Individuals and states are not included in the definition of a small 
entity. For details, see the Small Business Administration's ``Table of 
Small Business Size Standards'' at https://www.sba.gov/document/support--table-size-standards.
    As its measure of significant economic impact on a substantial 
number of small entities, HHS uses a change in revenue of more than 3 
to 5 percent. Because we are finalizing our proposal, the estimated 
impact of the RO Model as described in the CY 2022 OPPS/ASC FC will not 
occur. Instead, payment for submitted claims will be made under the 
applicable Medicare payment methodology. As a result, the Secretary has 
determined that this final rule will not have a significant impact on a 
substantial number of small entities.
    In addition, section 1102(b) of the Act requires us to prepare an 
RIA if a rule may have a significant impact on the operations of a 
substantial number of small rural hospitals. This analysis must conform 
to the provisions of section 604 of the RFA. For purposes of section 
1102(b) of the Act, we define a small rural hospital as a hospital that 
is located outside of a Metropolitan Statistical Area for Medicare 
payment regulations and has fewer than 100 beds. We are not preparing 
an analysis for section 1102(b) of the Act because we have determined, 
and the Secretary certifies, that the RO Model will not have a 
significant impact on the operations of a substantial number of small 
rural hospitals.
    We requested comments on our estimate of significantly affected 
providers and suppliers and the magnitude of estimated effects for the 
proposed rule. We did not receive any comments.
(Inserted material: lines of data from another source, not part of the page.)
(* ===== verification/PageTable.v ===== *)
(** * Translation tables

    The four-level AArch64 tables of kernel/memory/page_table/page_table.c:
    [next_table], [pt_map_page], [pt_map_l1_block], [pt_map_range],
    [pt_map_new_page] and its callers, [pt_get_mapped_page] and the boot-time
    construction of the kernel's tables.

    The theorems relate the tables in memory to the abstract map they stand
    for, from a root and a virtual page number to a leaf descriptor. *)

From S2P Require Import Prelude PageAlloc.

(** ** Descriptors *)

Definition PAGE_TABLE_ENTRIES : Z := 512.
Definition DESC_VALID : Z := Z.shiftl 1 0.
Definition DESC_PAGE : Z := Z.shiftl 1 1.
Definition DESC_BLOCK : Z := Z.shiftl 0 1.
Definition DESC_TABLE : Z := Z.shiftl 1 1.
Definition L1_BLOCK_SIZE : Z := 0x40000000.
Definition BLOCK_ADDR_MASK : Z := 0x0000ffffc0000000.

Definition PTE_ATTRINDX (n : Z) : Z := Z.shiftl (Z.land n 7) 2.
Definition PTE_AP_EL1_RW : Z := Z.shiftl 0 6.
Definition PTE_AP_EL1_RO : Z := Z.shiftl 2 6.
Definition PTE_AP_EL0_RW : Z := Z.shiftl 1 6.
Definition PTE_AP_EL0_RO : Z := Z.shiftl 3 6.
Definition PTE_AP_MASK : Z := Z.shiftl 3 6.
Definition PTE_AP_SHIFT : Z := 6.
Definition PTE_SH_INNER : Z := Z.shiftl 3 8.
Definition PTE_AF : Z := Z.shiftl 1 10.
Definition PTE_PXN : Z := Z.shiftl 1 53.
Definition PTE_UXN : Z := Z.shiftl 1 54.

Definition lors (l : list Z) : Z := fold_right Z.lor 0 l.

Definition ATTR_NORMAL : Z := PTE_ATTRINDX 1.
Definition ATTR_KERNEL_RX : Z := lors [ATTR_NORMAL; PTE_AP_EL1_RO; PTE_SH_INNER; PTE_AF; PTE_UXN].
Definition ATTR_KERNEL_RO : Z := Z.lor ATTR_KERNEL_RX PTE_PXN.
Definition ATTR_KERNEL_RW : Z :=
  lors [ATTR_NORMAL; PTE_AP_EL1_RW; PTE_SH_INNER; PTE_AF; PTE_PXN; PTE_UXN].
Definition ATTR_USER_RX : Z := lors [ATTR_NORMAL; PTE_AP_EL0_RO; PTE_SH_INNER; PTE_AF].
Definition ATTR_USER_RO : Z :=
  lors [ATTR_NORMAL; PTE_AP_EL0_RO; PTE_SH_INNER; PTE_AF; PTE_PXN; PTE_UXN].
Definition ATTR_USER_RW : Z :=
  lors [ATTR_NORMAL; PTE_AP_EL0_RW; PTE_SH_INNER; PTE_AF; PTE_PXN; PTE_UXN].
Definition ATTR_USER_RWX : Z := lors [ATTR_NORMAL; PTE_AP_EL0_RW; PTE_SH_INNER; PTE_AF].
Definition ATTR_DEVICE : Z := lors [PTE_ATTRINDX 0; PTE_AP_EL1_RW; PTE_AF; PTE_PXN; PTE_UXN].
Lemma wp_permission_fault s lab fl used r far :
  pt_inv page_pool_start s lab fl used -> cow_inv s lab used -> has_room s ->
  is_root lab r -> Z.shiftr far 48 <> 0xFFFF ->
  let x := (r, indices far) in
  desc_valid (leaf s x) = true -> pte_is_user (leaf s x) = true ->
  marked s (desc_table (leaf s x)) = true ->
  wp (permission_fault page_pool_start true true far (Some r))
    (fun _ s' => exists used', used ⊆ used' /\ fault_post s s' lab used' x) s.
Proof.
  intros Hi Hc Hroom Hr Hfar x Hv Hu Hmk.
  destruct (permission_fault_walk s lab fl used r far Hi Hr Hfar Hv) as (t & Ht & El & Ew).
  set (p3 := [_; _; _]) in Ht.
  unfold wp. rewrite Ew. fold (wp (cow_write_fault page_pool_start (t + 8 * table_index far 12))
    (fun _ s' => exists used', used ⊆ used' /\ fault_post s s' lab used' x) s). clear Ew.
  assert (Hox : slot_ok lab x) by (split_and!; [done | done | apply indices_ok]).
  assert (Hxm : maps s lab x (desc_table (leaf s x))) by by split_and!.
  assert (Hx : index_ok (table_index far 12)) by (apply table_index_range; lia).
  destruct (data_page s lab fl used x _ Hi Hc Hxm) as [Hdr Hda].
  destruct (ci_count _ _ _ Hc _ _ Hxm) as (pg & Hpg & Hlt & _).
  unfold marked in Hmk. rewrite Hpg in Hmk. fold x in El.
  apply wp_bind, wp_fetch. rewrite <- El, Hv, Hu. cbn [negb].
  rewrite (desc_pa _ _ Hdr eq_refl). apply wp_bind.
  eapply (wp_test_flag _ pg); [done | done |]. rewrite Hmk. cbn [negb].
  apply wp_bind, wp_note_cow_fault. intros s1 Hs1.
  assert (Hpg1 : page_struct s1 (desc_table (leaf s x)) = Some pg) by by rewrite (page_struct_core s).
  apply wp_bind. eapply (wp_get_refcount _ pg); [done | done |]. destruct (Z.ltb_spec 1 (refcount pg)).
  - pose proof Hs1 as (Em1 & Eg1 & En1 & Ef1).
    assert (Hi1 : alloc_inv page_pool_start s1 fl used).
    { eapply alloc_inv_write; [apply Hi | done | done | by rewrite Em1 |].
      eapply pages_cover_core; [done | apply (ai_pages _ _ _ _ (pi_alloc _ _ _ _ _ Hi))]. }
    apply wp_bind. eapply wp_mono; [by apply (wp_alloc_page _ pool_in_ram s1 fl used)|].
    intros c s2 [(-> & Ha & _ & _ & -> & _ & Hf) | (Hc0 & Hcu & Hcr & Hca & [Hf1 Hf2] & fl' & Ha)].
    + destruct Hroom. split; [apply (ai_chain _ _ _ _ (pi_alloc _ _ _ _ _ Hi))|].
      rewrite <- Hf. unfold frontier. by rewrite En1.
    + rewrite (proj2 (Z.eqb_neq _ _) Hc0). rewrite <- (desc_pa _ _ Hdr eq_refl).
      eapply wp_mono; [eapply (wp_copy_owner s lab fl used t (table_index far 12) r p3 pg); try done|].
      { split; [by rewrite <- Em1 | by rewrite <- Eg1]. }
      intros ? s' Hp. exists ({[c]} ∪ used). split; [apply union_subseteq_r | done].
  - rewrite <- (desc_pa _ _ Hdr eq_refl).
    eapply wp_mono; [by eapply (wp_sole_owner s lab fl used t (table_index far 12) r p3 pg)|].
    intros ? s' Hp. exists used. done.
Qed.

End isolation.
E. Unfunded Mandates Reform Act (UMRA)

    Section 202 of the Unfunded Mandates Reform Act of 1995 (UMRA) also 
requires that agencies assess anticipated costs and benefits before 
issuing any rule whose mandates require spending in any 1 year of $100 
million in 1995 dollars, updated annually for inflation. In 2022, that 
threshold is approximately $165 million. This final rule does not 
mandate any requirements for State, local, or tribal governments, or 
for the private sector.

F. Federalism

    Executive Order 13132 establishes certain requirements that an 
agency must meet when it promulgates a final rule that imposes 
substantial direct requirement costs on State and local governments, 
preempts State law, or otherwise has federalism implications. This rule 
would not have a substantial direct effect on state or local 
governments, preempt state law, or otherwise have a federalism 
implication because the RO Model is a Federal payment model impacting 
Federal payments only and does not implicate local governments or state 
law. Therefore, the requirements of Executive Order 13132 are not 
applicable.

List of Subjects in 42 CFR Part 512

    Administrative practice and procedure, Health facilities, Medicare, 
Reporting and recordkeeping requirements.

    For the reasons set forth in the preamble and under the authority 
at 42 U.S.C. 1302, 1315a, and 1395hh, the Centers for Medicare & 
Medicaid Services amends 42 CFR part 512 as set forth below:

PART 512--RADIATION ONCOLOGY MODEL AND END STAGE RENAL DISEASE 
TREATMENT CHOICES MODEL

0
1. The authority citation for part 512 continues to read as follows:

    Authority: 42 U.S.C. 1302, 1315a, and 1395hh.


[[Page 52704]]



0
2. Section 512.205 is amended by revising the definition of ``Model 
performance period'' to read as follows:


Sec.  512.205  Definitions.

* * * * *
    Model performance period means the 5 performance years (PYs) during 
which RO episodes initiate and terminate. CMS will establish the start 
and end dates of the model performance period for the RO Model through 
future rulemaking.
* * * * *

    Dated: August 24, 2022.
Xavier Becerra,
Secretary, Department of Health and Human Services.